TSA Tone Deaf As Americans Bristle At Privacy Invasion

Although the majority of Americans still support the Transportation Security Administration, TSA has stepped into a firestorm of criticism for its enhanced security procedures at the nation's airports. The agency's response so far is epitomized by TSA head John Pistole's comments to a Senate committee last week: "the threats are real, the stakes are high and we must prevail."
A sampling of public criticism:
Brian Sodergren, founder of National Naked Scanner Opt-Out Day (planned for Wednesday) wrote: "We have a right to privacy and buying a plane ticket should not mean that we're guilty until proven innocent. This day is needed because many people do not understand what they consent to when choosing to fly."
Time says: "The TSA could have, should have seen this coming. It should have anticipated the public's complacency about the bombing risk, and the predictable emotional resistance to the imposed risk of radiation and intimate physical pat downs."
A Coro Fellow (part of a public affairs leadership program) told the Washington Post: "These TSA regulations tell people that they don't need to stand up for themselves. Instead we would do well to remember that we live in a democracy where we the people are sovereign, and taking responsibility for our lives is what self-governance demands. The public is right to shout "Don't touch my junk!" to these inane new regulations, and the TSA would do well to listen."
An ABC News employee reported on an intense search at Newark International Airport: "The woman who checked me reached her hands inside my underwear and felt her way around," she said. "It was basically worse than going to the gynecologist. It was embarrassing. It was demeaning. It was inappropriate."

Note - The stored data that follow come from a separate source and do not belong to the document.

Lemma states_after_fresh l m rid s : rid ∉ map ev_record l ->
  states_after l (<[rid := s]> m) = <[rid := s]> (states_after l m).
Proof.
  revert m. induction l as [|ev l IH]; intros m H; [done|]. cbn in *. apply not_elem_of_cons in H as [H1 H2].
  rewrite <- IH by done. f_equal. by apply insert_insert_ne.
Qed.

Lemma initial_insert m rid e :
  initial_states (<[rid := e]> m) = <[rid := record_state (entry_record e)]> (initial_states m).
Proof. unfold initial_states. by rewrite fmap_insert. Qed.

Lemma states_after_dom l m : (forall ev, ev ∈ l -> is_Some (m !! ev_record ev)) ->
  forall rid, is_Some (states_after l (initial_states m) !! rid) <-> is_Some (m !! rid).
Proof.
  intros H rid. assert (Hi : is_Some (initial_states m !! rid) <-> is_Some (m !! rid)).
  { unfold initial_states. rewrite lookup_fmap. by rewrite fmap_is_Some. }
  revert Hi. generalize (initial_states m) as st. induction l as [|ev l IH]; intros st Hi; [done|]. cbn.
  apply IH; [intros ev' H'; apply H; by right|]. destruct (decide (ev_record ev = rid)) as [<-|Hn].
  - rewrite lookup_insert_eq. split; intros _; [apply H; by left|by eexists].
  - by rewrite lookup_insert_ne.
Qed.

(** *** Operations that keep the invariant, whether they return or raise *)

Section Stable.
Context (files : artifact_files).

Definition stable {A} (m : M MemoryCatalog A) : Prop :=
  forall c, catalog_ok files c -> catalog_ok files (m c).2 /\ extends c (m c).2.
(** ** A memory in use

    One artifact store, one snapshot store and one catalog below one root, and
    the calls a caller may make on them in any order.  A caller constructs the
    records, access labels and policies it passes, so a refused constructor is
    a refused call. *)

Record memory := { m_artifacts : artifact_files; m_snapshots : snapshot_files; m_catalog : MemoryCatalog }.
Definition empty_memory : memory := {| m_artifacts := ∅; m_snapshots := ∅; m_catalog := empty_catalog |}.

Inductive memory_call :=
| Call_put (body content_kind : string)
| Call_register (r : MemoryRecord) (a : MemoryAccess)
| Call_transition (rid : string) (state : MemoryState) (eid occurred_at reason : string) (successor : option string)
| Call_supersede (r : MemoryRecord) (a : MemoryAccess) (now reason : string)
| Call_correct (r : MemoryRecord) (a : MemoryAccess) (now reason : string)
| Call_quarantine (rid now reason : string) (eid : option string)
| Call_contradict (ids : list string) (now reason : string)
| Call_record_conflict (ids : list string) (reason recorded_at : string)
| Call_consolidate (lesson : MemoryRecord) (a : MemoryAccess) (supporting : list string) (keys : gmap string string)
    (now reason : string) (policy : ConsolidationPolicy)
| Call_expire (now : string)
| Call_persist.

Definition on_catalog {A} (m : M MemoryCatalog A) : M memory unit :=
  fun w => match m (m_catalog w) with
           | (Ok _, c) => (Ok tt, {| m_artifacts := m_artifacts w; m_snapshots := m_snapshots w; m_catalog := c |})
           | (Raise e, c) => (Raise e, {| m_artifacts := m_artifacts w; m_snapshots := m_snapshots w; m_catalog := c |})
           end.
Definition on_artifacts {A} (m : M artifact_files A) : M memory unit :=
  fun w => match m (m_artifacts w) with
           | (Ok _, f) => (Ok tt, {| m_artifacts := f; m_snapshots := m_snapshots w; m_catalog := m_catalog w |})
           | (Raise e, f) => (Raise e, {| m_artifacts := f; m_snapshots := m_snapshots w; m_catalog := m_catalog w |})
           end.
Definition persist_memory : M memory string :=
  fun w => match persist (m_catalog w) (m_snapshots w) with
           | (r, s) => (r, {| m_artifacts := m_artifacts w; m_snapshots := s; m_catalog := m_catalog w |})
           end.
Definition with_files {A} (f : artifact_files -> M memory A) : M memory A := fun w => f (m_artifacts w) w.
Definition constructed {A} (r : MemoryRecord) (a : MemoryAccess) (m : M memory A) : M memory A :=
  liftR (check_memory_record r) ;* liftR (check_access a) ;* m.
(* ===== verification/Objectives.v ===== *)
(** * Objective graphs

    [brain_kernel/objectives.py]: the validated work DAG of a mission, its
    deterministic topological order and the search that decides whether two
    work items are ordered by their dependencies. *)

From S2P Require Import Prelude Sha256 Canonical PyLib Graphs Schema Contracts WorkItems.

Module Objectives.
Export WorkItems Graphs.

(** ** Limits and paths *)

Record PlanLimits := { limit_work_items : Z; limit_depth : Z; max_fanout : Z }.

(** [PlanLimits.__post_init__] *)
Definition check_limits (l : PlanLimits) : result PlanLimits :=
  require (1 <=? Z.min (Z.min (limit_work_items l) (limit_depth l)) (max_fanout l)) ValueError "plan limits must be positive" ;?
  Ok l.

Definition paths_overlap (left right : string) : bool :=
  String.eqb left right || startswith (right +:+ "/")%stdpp left || startswith (left +:+ "/")%stdpp right.

(** ** The graph *)

Record ObjectiveGraph := {
  charter : MissionCharter;
  work_items : list WorkItem;
  limits : PlanLimits;
  _by_id : list (string * WorkItem) }.

(** [self._by_id[work_id]] *)
Definition graph_item (g : ObjectiveGraph) (i : string) : result WorkItem :=
  match lookup_key i (_by_id g) with Some w => Ok w | None => raise KeyError i end.

(** One turn of the loop of [ordered_items] and what is left of [pending]. *)
Definition pending_sets (items : list WorkItem) : list (string * list string) :=
  dict_of_pairs (map (fun w => (wi_work_id w, dedup (wi_dependencies w))) items).
Definition ready_ids (pending : list (string * list string)) : list string :=
  sorted_str (map fst (List.filter (fun kd => bool_decide (kd.2 = [])) pending)).
Definition without_completed (ready : list string) (pending : list (string * list string)) : list (string * list string) :=
  map (fun kd => (kd.1, List.filter (fun d => negb (mem d ready)) kd.2))
    (List.filter (fun kd => negb (mem kd.1 ready)) pending).

(** [while pending]: every turn removes an identifier, so the number of pending
    ones bounds the turns; [None] is a loop that is still running. *)
Fixpoint ordered_loop (fuel : nat) (g : ObjectiveGraph) (pending : list (string * list string)) : option (result (list WorkItem)) :=
  match pending with
  | [] => Some (Ok [])
  | _ :: _ =>
      match fuel with
      | O => None
      | S n =>
          let ready := ready_ids pending in
          if bool_decide (ready = []) then Some (raise ValueError "work graph contains a cycle")
          else match map_result (graph_item g) ready with
               | Raise e => Some (Raise e)
               | Ok now =>
                   match ordered_loop n g (without_completed ready pending) with
                   | Some (Ok later) => Some (Ok (now ++ later))
                   | other => other
                   end
               end
      end
  end.
Definition still_running {A} : result A := raise RuntimeError "still running".
Definition ordered_items (g : ObjectiveGraph) : result (list WorkItem) :=
  let pending := pending_sets (work_items g) in
  default still_running (ordered_loop (length pending) g pending).

Definition ready_items (g : ObjectiveGraph) (completed : list string) : result (list WorkItem) :=
  let? ordered := ordered_items g in
  Ok (List.filter (fun w => bool_decide (wi_status w = W_PROPOSED) && subset (wi_dependencies w) completed) ordered).

(** [ObjectiveGraph.digest] *)
Definition graph_digest (g : ObjectiveGraph) : result string :=
  let? ordered := ordered_items g in
  Ok (canonical_digest (JObj [("mission_id", JStr (charter_mission_id (charter g)));
                              ("items", JList (map (fun w => JObj (work_item_to_document w)) ordered))])).

(** [_ordered]: the stack [pending] is listed from its top, so that extending
    it puts the last dependency first.  Every turn pops one entry, and an
    identifier is expanded once. *)
Fixpoint ordered_search (fuel : nat) (g : ObjectiveGraph) (predecessor : string) (pending visited : list string)
    : option (result bool) :=
  match pending with
  | [] => Some (Ok false)
  | current :: rest =>
      match fuel with
      | O => None
      | S n =>
          if String.eqb current predecessor then Some (Ok true)
          else if mem current visited then ordered_search n g predecessor rest visited
          else match graph_item g current with
               | Raise e => Some (Raise e)
               | Ok w => ordered_search n g predecessor (rev (wi_dependencies w) ++ rest) (current :: visited)
               end
      end
  end.
(** How many entries can ever be pushed: the dependencies of every item, and those the search starts with. *)
Definition edge_count (items : list WorkItem) : nat := list_sum (map (fun w => length (wi_dependencies w)) items).
Definition _ordered (g : ObjectiveGraph) (predecessor successor : string) : result bool :=
  let? w := graph_item g successor in
  default still_running
    (ordered_search (length (wi_dependencies w) + edge_count (map snd (_by_id g))) g predecessor (rev (wi_dependencies w)) []).

(** The pairs [(left, right)] of the two nested loops over positions. *)
Fixpoint later_pairs {A} (l : list A) : list (A * A) :=
  match l with [] => [] | x :: xs => map (pair x) xs ++ later_pairs xs end.

Definition scopes_overlap (left right : WorkItem) : bool :=
  existsb (fun l => existsb (paths_overlap l) (write_scope right)) (write_scope left).
Definition check_concurrent (g : ObjectiveGraph) (lr : WorkItem * WorkItem) : result unit :=
  if scopes_overlap lr.1 lr.2 then
    let? forward := _ordered g (wi_work_id lr.1) (wi_work_id lr.2) in
    if forward then Ok tt
    else let? backward := _ordered g (wi_work_id lr.2) (wi_work_id lr.1) in
         require backward ValueError "overlapping write scopes require a dependency"
  else Ok tt.
Definition _validate_concurrent_writes (g : ObjectiveGraph) : result unit :=
  each (check_concurrent g) (later_pairs (work_items g)).

(** The loop of [_validate] over the items, with the number of children per
    item and the acceptance specs met so far. *)
Definition count_child (i : string) (children : list (string * Z)) : list (string * Z) :=
  dict_set i (default 0 (lookup_key i children) + 1) children.
Definition validate_item (g : ObjectiveGraph) (st : list (string * Z) * list string) (w : WorkItem)
    : result (list (string * Z) * list string) :=
  let '(children, acceptance) := st in
  require (String.eqb (wi_mission_id w) (charter_mission_id (charter g))) ValueError "work item belongs to another mission" ;?
  require (depth w <=? limit_depth (limits g)) ValueError "work graph exceeds depth limit" ;?
  require (forallb (fun d => mem d (_by_id g).*1) (wi_dependencies w)) ValueError "work graph has missing dependency" ;?
  require (negb (mem (wi_work_id w) (wi_dependencies w))) ValueError "work item cannot depend on itself" ;?
  let? children :=
    match parent_work_id w with
    | None => Ok children
    | Some p =>
        match lookup_key p (_by_id g) with
        | None => raise ValueError "work graph has orphan parent"
        | Some parent =>
            require (depth w =? depth parent + 1) ValueError "work item depth does not match parent" ;?
            Ok (count_child (wi_work_id parent) children)
        end
    end in
  Ok (children, acceptance ++ wi_acceptance_specs w).

Definition _validate (g : ObjectiveGraph) : result unit :=
  require (negb (bool_decide (work_items g = []))) ValueError "work graph needs at least one item" ;?
  require (Z.of_nat (length (work_items g)) <=? limit_work_items (limits g)) ValueError "work graph exceeds work item limit" ;?
  let? st := rfold (validate_item g) (dict_of_pairs (map (fun w => (wi_work_id w, 0)) (work_items g)), []) (work_items g) in
  require (forallb (fun kc => kc.2 <=? max_fanout (limits g)) st.1) ValueError "work graph exceeds fanout limit" ;?
  require (subset (charter_acceptance_specs (charter g)) st.2) ValueError "work graph is missing charter acceptance" ;?
  ordered_items g ;?
  _validate_concurrent_writes g.

(** Without explicit limits they come from the charter's budget. *)
Definition graph_limits (c : MissionCharter) (given : option PlanLimits) : result PlanLimits :=
  match given with
  | Some l => Ok l
  | None => check_limits {| limit_work_items := max_work_items (charter_budget c);
                            limit_depth := max_depth (charter_budget c); max_fanout := 8 |}
  end.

And Tom Sawyer said he would not fly again anytime soon after being forced to fly covered in his own urine. An aggressive pat-down broke the seal on his urostomy bag: "No, no, no. Now a thousand times, no. Not until I can get my head around all this. I intend to watch carefully to see if any real change takes place."
And after a young boy was patted down while shirtless at Salt Lake City International Airport, Congressman Jason Chaffetz said: "Between the whole body imaging and the pat downs and kids having to take their shirts off, it just seems like we're going a little too far."
Flight attendant Cathy Bossi - a breast cancer survivor - had to remove her prosthetic breast while receiving an enhanced pat-down: "It was just so horrific of an experience, I couldn't believe someone had done that to me. I'm a flight attendant. I was just trying to get to work."
While some media coverage has painted objections to new TSA protocol as limited to a very conservative, right-wing group represented by Matt Drudge at The Drudge Report, it's clear that is not the case. A variety of people are more than a little uncomfortable about having their human rights compromised in the name of national security.